(* ===== verification/LlmProg.v ===== *)
(** * Programs over a Store (llm/service*.go)

    The operations of the HumanLLM service read and write a shared Store in
    several transactions, with other callers in between, and call their ports.
    A program is the tree of these steps.  [runs] says what it may do: other
    callers, who keep to the relation [rely], come before every step, a
    transaction can fail without an effect, and an update can fail with an
    outcome nobody knows ([ErrStoreCommitUnknown]), committed or not.  [wp]
    reasons about all runs at once and shows that the program keeps to [rely]
    itself; [exec] is one run, computed. *)

From S2P Require Import Prelude GoText GoEncoding GoTime GoJson GoStrings GoDoc.
From S2P Require Import AgentTypes Framework LlmTypes LlmMemory LlmLedger.

Import Llm.

(** Errors of the Store itself, apart from those of its callbacks. *)
Definition fault (e : error) : Prop :=
  errors_Is e ErrStoreRecordNotFound = false /\ errors_Is e ErrStoreConflict = false /\
  errors_Is e ErrTaskConflict = false /\ errors_Is e ErrStoreCommitUnknown = false.
Definition unknown (e : error) : Prop := errors_Is e ErrStoreCommitUnknown = true.

Section Programs.
Context {E : Type -> Type}.

(** [store.View], [store.Update], a call of a port, and a loop. *)
Inductive prog (A : Type) : Type :=
  | Return (a : A)
  | Reading {B} (callback : memoryLLMUnit -> res B) (k : res B -> prog A)
  | Writing {B} (callback : memoryLLMUnit -> res (B * memoryLLMState)) (k : res B -> prog A)
  | Calling {B} (e : E B) (k : B -> prog A)
  | Looping {B C} (body : C -> prog (C + B)) (c : C) (k : B -> prog A).
Arguments Return {A} _.
Arguments Reading {A B} _ _.
Arguments Writing {A B} _ _.
Arguments Calling {A B} _ _.
Arguments Looping {A B C} _ _ _.

Fixpoint bind {A B} (p : prog A) (f : A -> prog B) : prog B :=
  match p with
  | Return a => f a
  | Reading callback k => Reading callback (fun r => bind (k r) f)
  | Writing callback k => Writing callback (fun r => bind (k r) f)
  | Calling e k => Calling e (fun b => bind (k b) f)
  | Looping body c k => Looping body c (fun b => bind (k b) f)
  end.

(* ------------------------------------------------------------------ *)
(** ** Runs *)

(** What the program did: its commits and its calls, the latest first. *)
Inductive act :=
  | Committed (before after : memoryLLMState)
  | Called {B} (e : E B) (b : B).

Record world := { db : memoryLLMState; acts : list act }.

(** The other callers of the Store. *)
Context (rely : memoryLLMState -> memoryLLMState -> Prop) {rely_preorder : PreOrder rely}.
Definition evolves (w w' : world) : Prop := rely (db w) (db w') /\ acts w' = acts w.

Definition commit (w : world) (s' : memoryLLMState) : world :=
  {| db := s'; acts := Committed (db w) s' :: acts w |}.
Definition called {B} (e : E B) (b : B) (w : world) : world := {| db := db w; acts := Called e b :: acts w |}.

#[global] Instance evolves_preorder : PreOrder evolves.
Proof.
  split; [by split|]. intros w1 w2 w3 [H1 A1] [H2 A2]. split; [by etransitivity | congruence].
Qed.

(** The answers a port may give. *)
Context (answers : forall B, E B -> B -> Prop).

Inductive viewed {B} (callback : memoryLLMUnit -> res B) (s : memoryLLMState) : res B -> Prop :=
  | viewed_done : viewed callback s (callback (live s))
  | viewed_fault e : fault e -> viewed callback s (Err e).

(** The answer of an update, and the state it committed. *)
Inductive updated {B} (callback : memoryLLMUnit -> res (B * memoryLLMState)) (s : memoryLLMState)
    : res B -> option memoryLLMState -> Prop :=
  | updated_done b s' : callback (live s) = Ok (b, s') -> updated callback s (Ok b) (Some s')
  | updated_unknown b s' e : callback (live s) = Ok (b, s') -> unknown e -> updated callback s (Err e) (Some s')
  | updated_refused e : callback (live s) = Err e -> updated callback s (Err e) None
  | updated_lost e : fault e \/ unknown e -> updated callback s (Err e) None.

Definition after (w : world) (o : option memoryLLMState) : world :=
  match o with Some s' => commit w s' | None => w end.

Inductive runs : forall {A}, prog A -> world -> A -> world -> Prop :=
  | runs_Ret {A} (a : A) w w' : evolves w w' -> runs (Return a) w a w'
  | runs_View {A B} callback (k : res B -> prog A) w w1 r a w' :
      evolves w w1 -> viewed callback (db w1) r -> runs (k r) w1 a w' -> runs (Reading callback k) w a w'
  | runs_Update {A B} callback (k : res B -> prog A) w w1 r o a w' :
      evolves w w1 -> updated callback (db w1) r o -> runs (k r) (after w1 o) a w' -> runs (Writing callback k) w a w'
  | runs_Call {A B} e (k : B -> prog A) w b a w' :
      answers B e b -> runs (k b) (called e b w) a w' -> runs (Calling e k) w a w'
  | runs_next {A B C} (body : C -> prog (C + B)) c (k : B -> prog A) w c' w1 a w' :
      runs (body c) w (inl c') w1 -> runs (Looping body c' k) w1 a w' -> runs (Looping body c k) w a w'
  | runs_break {A B C} (body : C -> prog (C + B)) c (k : B -> prog A) w b w1 a w' :
      runs (body c) w (inr b) w1 -> runs (k b) w1 a w' -> runs (Looping body c k) w a w'.

(* ------------------------------------------------------------------ *)
(** ** Reasoning about every run *)

Fixpoint wp {A} (p : prog A) (Q : A -> world -> Prop) (w : world) : Prop :=
  match p with
  | Return a => forall w', evolves w w' -> Q a w'
  | Reading callback k => forall w1 r, evolves w w1 -> viewed callback (db w1) r -> wp (k r) Q w1
  | Writing callback k => forall w1 r o, evolves w w1 -> updated callback (db w1) r o ->
      (forall s', o = Some s' -> rely (db w1) s') /\ wp (k r) Q (after w1 o)
  | Calling e k => forall b, answers _ e b -> wp (k b) Q (called e b w)
  | Looping body c k => exists I : _ -> world -> Prop, I c w /\
      forall c w, I c w -> wp (body c) (fun r w1 => match r with inl c' => I c' w1 | inr b => wp (k b) Q w1 end) w
  end.

Lemma wp_mono {A} (p : prog A) : forall (Q Q' : A -> world -> Prop) w,
  (forall a w, Q a w -> Q' a w) -> wp p Q w -> wp p Q' w.
Proof.
  induction p as [A a|A B cb k IH|A B cb k IH|A B e k IH|A B C body IHb c k IH]; cbn; intros Q Q' w HQ H.
  - auto.
  - intros w1 r H1 H2. eapply IH; eauto.
  - intros w1 r o H1 H2. destruct (H _ _ _ H1 H2) as [Hg Hk]. split; [done|]. eapply IH; eauto.
  - intros b Hb. eapply IH; eauto.
  - destruct H as (I & Hc & H). exists I. split; [done|]. intros c' w' Hc'. eapply IHb; [|by apply H].
    intros [c1|b] w1 H1; [done|]. eapply IH; eauto.
Qed.

Lemma wp_bind {A B} (p : prog A) (f : A -> prog B) Q w :
  wp p (fun a w => wp (f a) Q w) w -> wp (bind p f) Q w.
Proof.
  revert f Q w. induction p as [A a|A D cb k IH|A D cb k IH|A D e k IH|A D C body _ c k IH]; cbn; intros f Q w H.
  - by apply H.
  - intros w1 r H1 H2. eauto.
  - intros w1 r o H1 H2. destruct (H _ _ _ H1 H2) as [Hg Hk]. eauto.
  - eauto.
  - destruct H as (I & Hc & H). exists I. split; [done|]. intros c' w' Hc'. eapply wp_mono; [|by apply H].
    intros [c1|b] w1 H1; [done|]. by apply IH.
Qed.

Lemma rely_after w o : (forall s', o = Some s' -> rely (db w) s') -> rely (db w) (db (after w o)).
Proof. destruct o; cbn; intros H; [by apply H | reflexivity]. Qed.

(** Adequacy: what [wp] shows holds of every run, and the run keeps to
    [rely]. *)
Theorem wp_sound {A} (p : prog A) w a w' : runs p w a w' -> forall Q, wp p Q w -> Q a w' /\ rely (db w) (db w').
Proof.
  induction 1 as [A a w w' H|A B cb k w w1 r a w' H Hr _ IH|A B cb k w w1 r o a w' H Hr _ IH|A B e k w b a w' Hb _ IH
    |A B C body c k w c' w1 a w' _ IHb _ IH|A B C body c k w b w1 a w' _ IHb _ IH]; intros Q Hw; cbn in Hw.
  - split; [auto | apply H].
  - destruct (IH _ (Hw _ _ H Hr)) as [HQ Ht]. split; [done|]. etransitivity; [apply H | done].
  - destruct (Hw _ _ _ H Hr) as [Hg Hk]. destruct (IH _ Hk) as [HQ Ht]. split; [done|].
    etransitivity; [apply H|]. etransitivity; [by eapply rely_after | done].
  - by apply (IH _ (Hw _ Hb)).
  - destruct Hw as (I & Hc & Hw). destruct (IHb _ (Hw _ _ Hc)) as [HI Ht1]. cbn in HI.
    destruct (IH Q) as [HQ Ht2]; [cbn; eauto|]. split; [done | by etransitivity].
  - destruct Hw as (I & Hc & Hw). destruct (IHb _ (Hw _ _ Hc)) as [HI Ht1]. cbn in HI.
    destruct (IH Q HI) as [HQ Ht2]. split; [done | by etransitivity].
Qed.

(* ------------------------------------------------------------------ *)
(** ** One run, computed *)

(** No other callers, no fault; [fuel] bounds the rounds of every loop. *)
Section Exec.
Context (answer : forall B, E B -> B) (fuel : nat).

Fixpoint exec {A} (p : prog A) (w : world) : option (A * world) :=
  match p with
  | Return a => Some (a, w)
  | Reading callback k => exec (k (callback (live (db w)))) w
  | Writing callback k =>
      match callback (live (db w)) with
      | Ok (b, s') => exec (k (Ok b)) (commit w s')
      | Err e => exec (k (Err e)) w
      end
  | Calling e k => exec (k (answer _ e)) (called e (answer _ e) w)
  | Looping body c k =>
      (fix rounds (n : nat) c w :=
         match n with
         | O => None
         | S n =>
             match exec (body c) w with
             | Some (inl c', w1) => rounds n c' w1
             | Some (inr b, w1) => exec (k b) w1
             | None => None
             end
         end) fuel c w
  end.

Lemma exec_runs {A} (p : prog A) : (forall B e, answers B e (answer B e)) ->
  forall w a w', exec p w = Some (a, w') -> runs p w a w'.
Proof.
  intros Hans. induction p as [A a|A B cb k IH|A B cb k IH|A B e k IH|A B C body IHb c k IH]; cbn; intros w a' w' H.
  - injection H as <- <-. by apply runs_Ret.
  - eapply runs_View; [reflexivity | apply viewed_done | by apply IH].
  - destruct (cb (live (db w))) as [[b s']|e] eqn:Ec.
    + eapply (runs_Update _ _ _ _ _ (Some s')); [reflexivity | by apply updated_done | by apply IH].
    + eapply (runs_Update _ _ _ _ _ None); [reflexivity | by apply updated_refused | by apply IH].
  - eapply runs_Call; [apply Hans | by apply IH].
  - revert c w H. generalize fuel at 1 as n. induction n as [|n IHn]; intros c w H; [done|].
    destruct (exec (body c) w) as [[[c'|b] w1]|] eqn:Eb; [| |done].
    + eapply runs_next; [by apply IHb | by apply IHn].
    + eapply runs_break; [by apply IHb | by apply IH].
Qed.
End Exec.
End Programs.

Arguments prog E A : clear implicits.
Arguments Return {E A} _.
Arguments Reading {E A B} _ _.
Arguments Writing {E A B} _ _.
Arguments Calling {E A B} _ _.
Arguments Looping {E A B C} _ _ _.
Arguments act E : clear implicits.
Arguments world E : clear implicits.

(** Go's [x, err := f(); if err != nil { return err }], and a plain call. *)
Definition try_ {E A B} (p : prog E (res A)) (f : A -> prog E (res B)) : prog E (res B) :=
  bind p (fun r => match r with Ok a => f a | Err e => Return (Err e) end).

Definition pure {E A} (a : A) : prog E A := Return a.
Definition view {E B} (callback : memoryLLMUnit -> res B) : prog E (res B) := Reading callback Return.
Definition update {E B} (callback : memoryLLMUnit -> res (B * memoryLLMState)) : prog E (res B) := Writing callback Return.
Definition call {E B} (e : E B) : prog E B := Calling e Return.

Declare Scope prog_scope.
Delimit Scope prog_scope with prog.
Notation "'do' x '<-' p 'in' k" := (bind p (fun x => k)) (at level 10, x pattern, p at level 100, k at level 200) : prog_scope.
Notation "'try' x '<-' p 'in' k" := (try_ p (fun x => k)) (at level 10, x pattern, p at level 100, k at level 200) : prog_scope.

What to produce: Go through the listing above and pull out each line containing the word "clear".

Completed task:
Arguments prog E A : clear implicits.
Arguments act E : clear implicits.
Arguments world E : clear implicits.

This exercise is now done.